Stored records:
□ □ □ □ □ □ □

Lemma on_device_respects {A} (T : event -> Prop) id
    (c : M ToshibaAcDevice.t A) :
  (forall d, Forall T (c d).2) -> respects same_keys T (on_device id c).
Proof.
  intros Hc s. unfold on_device.
  destruct (dict_get (devices s) id) as [dev|e] eqn:Hget; simpl.
  - specialize (Hc dev). destruct (c dev) as [[r dev'] tr]; simpl in *.
    split; [|done]. unfold same_keys. simpl.
    by apply (dict_keys_set_present _ _ dev).
  - by split; [|constructor].
Qed.

Lemma gather_respects (R : t -> t -> Prop) (T : event -> Prop) cs :
  (forall s, R s s) -> (forall a b c, R a b -> R b c -> R a c) ->
  Forall (respects R T) cs -> respects R T (gather cs).
Proof.
  intros R_refl R_trans. induction 1 as [|c cs Hc _ IH]; simpl.
  - by apply respects_ret.
  - intros s. specialize (Hc s). destruct (c s) as [[r s'] tr]; simpl in *.
    specialize (IH s'). destruct (gather cs s') as [[r' s''] tr']; simpl in *.
    destruct Hc, IH. split; [by eapply R_trans|by apply Forall_app].
Qed.

Lemma device_connect_quiet answer notified d :
  Forall not_fetch (ToshibaAcDevice.connect answer notified d).2.
Proof. destruct answer, notified; simpl; by repeat constructor. Qed.

Lemma handle_update_quiet val notified d :
  Forall not_fetch
    (ToshibaAcDevice.handle_update_ac_energy_consumption val notified d).2.
Proof.
  rewrite handle_update_cases.
  destruct (ToshibaAcDevice.consumption_differs _ val);
    simpl; by repeat constructor.
Qed.

Lemma connect_devices_respects (a : GetDevicesAnswers) devices_info :
  respects same_keys not_fetch (connect_devices a devices_info).
Proof.
  apply gather_respects; [apply same_keys_refl|apply same_keys_trans|].
  apply Forall_map, Forall_forall. intros device_info _. simpl.
  apply on_device_respects. intros d. apply device_connect_quiet.
Qed.

Lemma fetch_energy_consumption_respects answer notified :
  respects same_keys not_fetch (fetch_energy_consumption answer notified).
Proof.
  unfold fetch_energy_consumption.
  apply respects_bind; [apply same_keys_trans|apply respects_get, same_keys_refl|].
  intros self. apply respects_if; [|apply respects_raise, same_keys_refl].
  apply respects_bind; [apply same_keys_trans|apply respects_emit; [apply same_keys_refl|done]|].
  intros _.
  apply respects_bind; [apply same_keys_trans|apply respects_lift, same_keys_refl|].
  intros consumptions.
  apply respects_bind; [apply same_keys_trans|apply respects_lift, same_keys_refl|].
  intros _.
  apply gather_respects; [apply same_keys_refl|apply same_keys_trans|].
  apply Forall_map, Forall_forall. intros kv _. simpl.
  apply on_device_respects. intros d. apply handle_update_quiet.
Qed.

Lemma start_periodic_tasks_respects :
  respects same_keys not_fetch start_periodic_tasks.
Proof.
  unfold start_periodic_tasks.
  repeat first
    [ apply respects_bind; [apply same_keys_trans| |intros ?]
    | apply respects_if
    | apply respects_get, same_keys_refl
    | apply respects_ret, same_keys_refl
    | apply respects_emit; [apply same_keys_refl|done]
    | by apply respects_modify ].
Qed.

End registry.

Section populate.

Import ToshibaAcDeviceManager.

Lemma device_init_id n di ai ui st fw mf am d :
  ToshibaAcDevice.init n di ai ui st fw mf am = Ok d ->
  ToshibaAcDevice.ac_unique_id d = ui.
Proof.
  unfold ToshibaAcDevice.init.
  destruct (ToshibaAcFcuState.from_hex_state st); simpl; [|done].
  by intros [= <-].
Qed.

(** The loop over the listing emits nothing; when it ends without an
    exception the registry has the keys it had and the identifiers of
    the listing. *)
Lemma register_devices_run devices_info : forall m,
  exists r m',
    register_devices devices_info m = (r, m', [])
    /\ (r = Ok tt ->
        forall id, id ∈ dict_keys (devices m') <->
                   id ∈ dict_keys (devices m)
                   \/ id ∈ map ac_unique_id devices_info).
Proof.
  induction devices_info as [|info l IH]; intros m.
  - exists (Ok tt), m. split; [done|]. intros _ id. simpl.
    rewrite elem_of_nil. tauto.
  - cbn [register_devices]. unfold bind at 1. unfold get at 1. cbv beta iota.
    unfold bind at 1. unfold lift at 1. cbv beta iota.
    destruct (ToshibaAcDevice.init _ _ _ _ _ _ _ _) as [d|e] eqn:Hd.
    + apply device_init_id in Hd.
      unfold bind at 1. unfold modify at 1. cbv beta iota.
      destruct (IH (set_devices
                      (dict_set (devices m) (ToshibaAcDevice.ac_unique_id d) d) m))
        as (r & m' & Hrun & Hkeys).
      rewrite Hrun. exists r, m'. split; [done|].
      intros Hr id. rewrite (Hkeys Hr id). simpl.
      rewrite dict_keys_set, elem_of_cons, Hd. tauto.
    + exists (Raise e), m. by split.
Qed.

Lemma register_devices_respects devices_info :
  respects any_state not_fetch (register_devices devices_info).
Proof.
  intros m. destruct (register_devices_run devices_info m) as (r & m' & -> & _).
  by split; [|constructor].
Qed.

Lemma weaken_any_state {A} (R : t -> t -> Prop) T (c : M t A) :
  respects R T c -> respects any_state T c.
Proof. intros Hc s. destruct (Hc s). by split. Qed.

(** Filling the registry asks for the listing once. *)
Lemma populate_fetches_once (a : GetDevicesAnswers) (m : t) :
  listing_fetches (populate a m).2 = 1%nat.
Proof.
  unfold populate. unfold bind at 1. unfold emit at 1. cbv beta iota.
  match goal with
  | |- context [ bind (lift (listing a)) ?k ] =>
      assert (respects any_state not_fetch (bind (lift (listing a)) k)) as Hq
  end.
  { apply respects_bind; [done|by apply respects_lift|]. intros l.
    apply respects_bind; [done|apply register_devices_respects|]. intros _.
    apply respects_bind;
      [done|apply (weaken_any_state same_keys), connect_devices_respects|].
    intros _.
    apply respects_bind;
      [done|apply (weaken_any_state same_keys),
              fetch_energy_consumption_respects|].
    intros _.
    apply (weaken_any_state same_keys), start_periodic_tasks_respects. }
  specialize (Hq m). destruct (bind (lift (listing a)) _ m) as [[r m'] tr].
  destruct Hq as [_ Hq]. simpl in *.
  change (HttpGetDevices :: tr) with ([HttpGetDevices] ++ tr)%list.
  by rewrite listing_fetches_app, (listing_fetches_quiet tr).
Qed.

Lemma bind_ok {S A B} (c : M S A) (k : A -> M S B) s b s'' tr :
  bind c k s = (Ok b, s'', tr) ->
  exists a s' tr1 tr2,
    c s = (Ok a, s', tr1) /\ k a s' = (Ok b, s'', tr2)
    /\ tr = (tr1 ++ tr2)%list.
Proof.
  unfold bind. destruct (c s) as [[[a|e] s'] tr1]; [|done].
  destruct (k a s') as [[r s2] tr2] eqn:Hk. intros [= -> -> <-].
  by exists a, s', tr1, tr2.
Qed.

(** When filling the registry ends without an exception, the registry
    holds the identifiers of the listing. *)
Lemma populate_registers (a : GetDevicesAnswers) (m m' : t) tr :
  populate a m = (Ok tt, m', tr) ->
  exists devices_info,
    listing a = Ok devices_info
    /\ forall id, id ∈ dict_keys (devices m') <->
                  id ∈ dict_keys (devices m)
                  \/ id ∈ map ac_unique_id devices_info.
Proof.
  unfold populate. intros H.
  apply bind_ok in H as (? & m0 & tr0 & tr0' & Hemit & H0 & _).
  unfold emit in Hemit. injection Hemit as _ <- _.
  apply bind_ok in H0 as (l & m1 & tr1 & tr1' & Hl & H1 & _).
  unfold lift in Hl. injection Hl as Hl <- _.
  apply bind_ok in H1 as (? & m2 & tr2 & tr2' & Hreg & H2 & _).
  apply bind_ok in H2 as (? & m3 & tr3 & tr3' & Hcon & H3 & _).
  apply bind_ok in H3 as (? & m4 & tr4 & tr4' & Hen & Htasks & _).
  exists l. split; [done|]. intros id.
  destruct (register_devices_run l m) as (r & mr & Hrun & Hkeys).
  rewrite Hrun in Hreg. injection Hreg as -> ->.
  assert (Ok x0 = Ok tt) as Hok by (by destruct x0).
  rewrite <- (Hkeys Hok id).
  destruct (connect_devices_respects a l m2) as [K1 _].
  destruct (fetch_energy_consumption_respects (energy_consumption a)
              (energy_changed_notified a) m3) as [K2 _].
  destruct (start_periodic_tasks_respects m4) as [K3 _].
  rewrite Hcon in K1. rewrite Hen in K2. rewrite Htasks in K3.
  unfold same_keys in *. simpl in *. by rewrite K3, K2, K1.
Qed.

□ □ □ □ □ □ □

#### Action item:
From the entries above, write out only the lines starting at the line that holds "apply bind_ok in H as" and ending at the line that holds "apply bind_ok in H3", keeping both and matching them exactly.

#### Solved exercise:
  apply bind_ok in H as (? & m0 & tr0 & tr0' & Hemit & H0 & _).
  unfold emit in Hemit. injection Hemit as _ <- _.
  apply bind_ok in H0 as (l & m1 & tr1 & tr1' & Hl & H1 & _).
  unfold lift in Hl. injection Hl as Hl <- _.
  apply bind_ok in H1 as (? & m2 & tr2 & tr2' & Hreg & H2 & _).
  apply bind_ok in H2 as (? & m3 & tr3 & tr3' & Hcon & H3 & _).
  apply bind_ok in H3 as (? & m4 & tr4 & tr4' & Hen & Htasks & _).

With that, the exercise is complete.